▸ SOURCE MATERIAL:
┌────────
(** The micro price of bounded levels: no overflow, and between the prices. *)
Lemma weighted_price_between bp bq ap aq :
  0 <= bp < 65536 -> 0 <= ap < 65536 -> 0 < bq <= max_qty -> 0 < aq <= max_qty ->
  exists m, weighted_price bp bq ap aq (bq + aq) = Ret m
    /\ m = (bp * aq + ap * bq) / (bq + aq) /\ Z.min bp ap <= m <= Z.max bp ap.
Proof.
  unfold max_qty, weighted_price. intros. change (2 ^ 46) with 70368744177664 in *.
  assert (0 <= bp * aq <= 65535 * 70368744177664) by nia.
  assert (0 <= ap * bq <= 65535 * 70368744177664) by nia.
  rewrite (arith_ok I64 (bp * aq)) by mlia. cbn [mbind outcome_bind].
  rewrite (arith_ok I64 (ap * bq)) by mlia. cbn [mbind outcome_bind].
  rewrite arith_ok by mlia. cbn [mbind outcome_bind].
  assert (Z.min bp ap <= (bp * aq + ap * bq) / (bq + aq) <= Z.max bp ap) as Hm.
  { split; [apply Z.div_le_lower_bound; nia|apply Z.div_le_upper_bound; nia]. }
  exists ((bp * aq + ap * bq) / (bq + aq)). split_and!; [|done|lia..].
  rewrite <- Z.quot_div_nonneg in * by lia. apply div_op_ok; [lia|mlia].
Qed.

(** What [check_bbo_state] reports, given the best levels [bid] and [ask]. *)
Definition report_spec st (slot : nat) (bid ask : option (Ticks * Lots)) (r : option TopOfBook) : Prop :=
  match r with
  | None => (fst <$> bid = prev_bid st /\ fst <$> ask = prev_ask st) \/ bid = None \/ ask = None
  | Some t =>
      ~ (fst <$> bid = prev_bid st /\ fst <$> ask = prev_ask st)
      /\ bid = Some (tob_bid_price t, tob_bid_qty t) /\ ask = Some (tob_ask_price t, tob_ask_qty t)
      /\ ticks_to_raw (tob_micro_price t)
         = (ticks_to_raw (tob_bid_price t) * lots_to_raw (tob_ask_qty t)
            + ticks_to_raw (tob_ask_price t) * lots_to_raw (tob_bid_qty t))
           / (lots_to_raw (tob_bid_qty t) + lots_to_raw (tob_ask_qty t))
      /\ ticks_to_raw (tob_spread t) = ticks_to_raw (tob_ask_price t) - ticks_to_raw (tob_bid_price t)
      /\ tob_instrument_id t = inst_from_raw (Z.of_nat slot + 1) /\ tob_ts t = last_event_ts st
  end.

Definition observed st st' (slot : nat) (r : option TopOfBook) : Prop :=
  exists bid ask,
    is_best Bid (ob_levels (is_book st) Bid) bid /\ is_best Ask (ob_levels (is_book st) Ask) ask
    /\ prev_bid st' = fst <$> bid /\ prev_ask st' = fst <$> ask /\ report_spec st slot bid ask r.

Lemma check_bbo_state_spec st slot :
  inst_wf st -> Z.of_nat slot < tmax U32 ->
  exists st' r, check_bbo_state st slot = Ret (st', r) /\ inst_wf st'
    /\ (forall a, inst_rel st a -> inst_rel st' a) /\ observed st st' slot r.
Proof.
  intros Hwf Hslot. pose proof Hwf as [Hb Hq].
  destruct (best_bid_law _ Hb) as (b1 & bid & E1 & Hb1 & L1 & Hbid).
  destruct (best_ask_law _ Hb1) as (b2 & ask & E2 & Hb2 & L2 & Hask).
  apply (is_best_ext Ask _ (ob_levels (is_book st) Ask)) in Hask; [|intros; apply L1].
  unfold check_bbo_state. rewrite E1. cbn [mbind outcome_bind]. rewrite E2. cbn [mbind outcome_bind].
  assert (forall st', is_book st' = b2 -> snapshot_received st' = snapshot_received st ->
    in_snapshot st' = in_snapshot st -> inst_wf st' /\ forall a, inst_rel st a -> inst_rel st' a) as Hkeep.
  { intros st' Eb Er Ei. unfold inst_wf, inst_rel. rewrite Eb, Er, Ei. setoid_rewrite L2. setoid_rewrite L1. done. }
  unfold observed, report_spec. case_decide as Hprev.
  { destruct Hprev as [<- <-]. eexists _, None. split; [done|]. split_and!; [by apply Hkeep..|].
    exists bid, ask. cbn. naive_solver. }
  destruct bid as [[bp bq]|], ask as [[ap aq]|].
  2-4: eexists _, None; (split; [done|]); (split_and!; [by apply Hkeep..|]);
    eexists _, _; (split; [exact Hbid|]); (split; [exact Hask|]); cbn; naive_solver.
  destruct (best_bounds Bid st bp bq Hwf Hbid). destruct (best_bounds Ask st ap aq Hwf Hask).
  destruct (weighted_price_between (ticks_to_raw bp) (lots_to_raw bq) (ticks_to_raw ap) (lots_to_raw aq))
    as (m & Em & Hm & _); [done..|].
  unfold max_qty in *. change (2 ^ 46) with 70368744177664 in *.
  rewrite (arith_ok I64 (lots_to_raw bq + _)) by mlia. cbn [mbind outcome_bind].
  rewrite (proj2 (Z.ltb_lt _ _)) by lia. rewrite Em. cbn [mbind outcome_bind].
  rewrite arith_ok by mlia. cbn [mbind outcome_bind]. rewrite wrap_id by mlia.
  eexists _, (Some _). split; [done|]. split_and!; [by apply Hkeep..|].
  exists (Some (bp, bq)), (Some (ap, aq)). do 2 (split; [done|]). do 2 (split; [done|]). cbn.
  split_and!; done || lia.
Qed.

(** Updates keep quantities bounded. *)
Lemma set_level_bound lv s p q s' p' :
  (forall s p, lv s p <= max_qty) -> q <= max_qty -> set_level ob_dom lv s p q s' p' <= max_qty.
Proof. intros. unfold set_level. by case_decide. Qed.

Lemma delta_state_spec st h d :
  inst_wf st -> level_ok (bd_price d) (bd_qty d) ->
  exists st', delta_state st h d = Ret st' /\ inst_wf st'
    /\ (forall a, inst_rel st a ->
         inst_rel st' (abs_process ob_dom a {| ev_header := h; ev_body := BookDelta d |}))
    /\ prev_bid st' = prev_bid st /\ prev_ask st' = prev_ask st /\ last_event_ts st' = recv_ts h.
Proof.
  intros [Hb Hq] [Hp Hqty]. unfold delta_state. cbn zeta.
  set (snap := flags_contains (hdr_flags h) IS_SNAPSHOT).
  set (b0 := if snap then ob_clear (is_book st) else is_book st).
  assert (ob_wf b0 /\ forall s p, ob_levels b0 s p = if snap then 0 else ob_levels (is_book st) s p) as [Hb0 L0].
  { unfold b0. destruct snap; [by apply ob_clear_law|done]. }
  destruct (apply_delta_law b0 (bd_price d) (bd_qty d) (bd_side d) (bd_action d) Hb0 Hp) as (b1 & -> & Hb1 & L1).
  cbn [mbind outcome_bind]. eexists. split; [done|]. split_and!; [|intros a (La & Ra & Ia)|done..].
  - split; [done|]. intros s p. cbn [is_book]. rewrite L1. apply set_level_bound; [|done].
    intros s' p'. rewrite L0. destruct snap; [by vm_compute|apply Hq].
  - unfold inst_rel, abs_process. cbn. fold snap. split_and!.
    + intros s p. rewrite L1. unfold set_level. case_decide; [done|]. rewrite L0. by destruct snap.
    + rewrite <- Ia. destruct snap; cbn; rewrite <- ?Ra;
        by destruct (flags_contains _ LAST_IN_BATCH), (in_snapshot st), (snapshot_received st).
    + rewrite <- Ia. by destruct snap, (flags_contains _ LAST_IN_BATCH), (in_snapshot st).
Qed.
└────────
▸ WHAT YOU NEED TO DO:
Above are the records; from them, give again exactly the lines from the one containing "Lemma check_bbo_state_spec st" to the one containing "destruct (best_ask_law _", both lines included, and nothing more.

▸ FINISHED EXERCISE:
Lemma check_bbo_state_spec st slot :
  inst_wf st -> Z.of_nat slot < tmax U32 ->
  exists st' r, check_bbo_state st slot = Ret (st', r) /\ inst_wf st'
    /\ (forall a, inst_rel st a -> inst_rel st' a) /\ observed st st' slot r.
Proof.
  intros Hwf Hslot. pose proof Hwf as [Hb Hq].
  destruct (best_bid_law _ Hb) as (b1 & bid & E1 & Hb1 & L1 & Hbid).
  destruct (best_ask_law _ Hb1) as (b2 & ask & E2 & Hb2 & L2 & Hask).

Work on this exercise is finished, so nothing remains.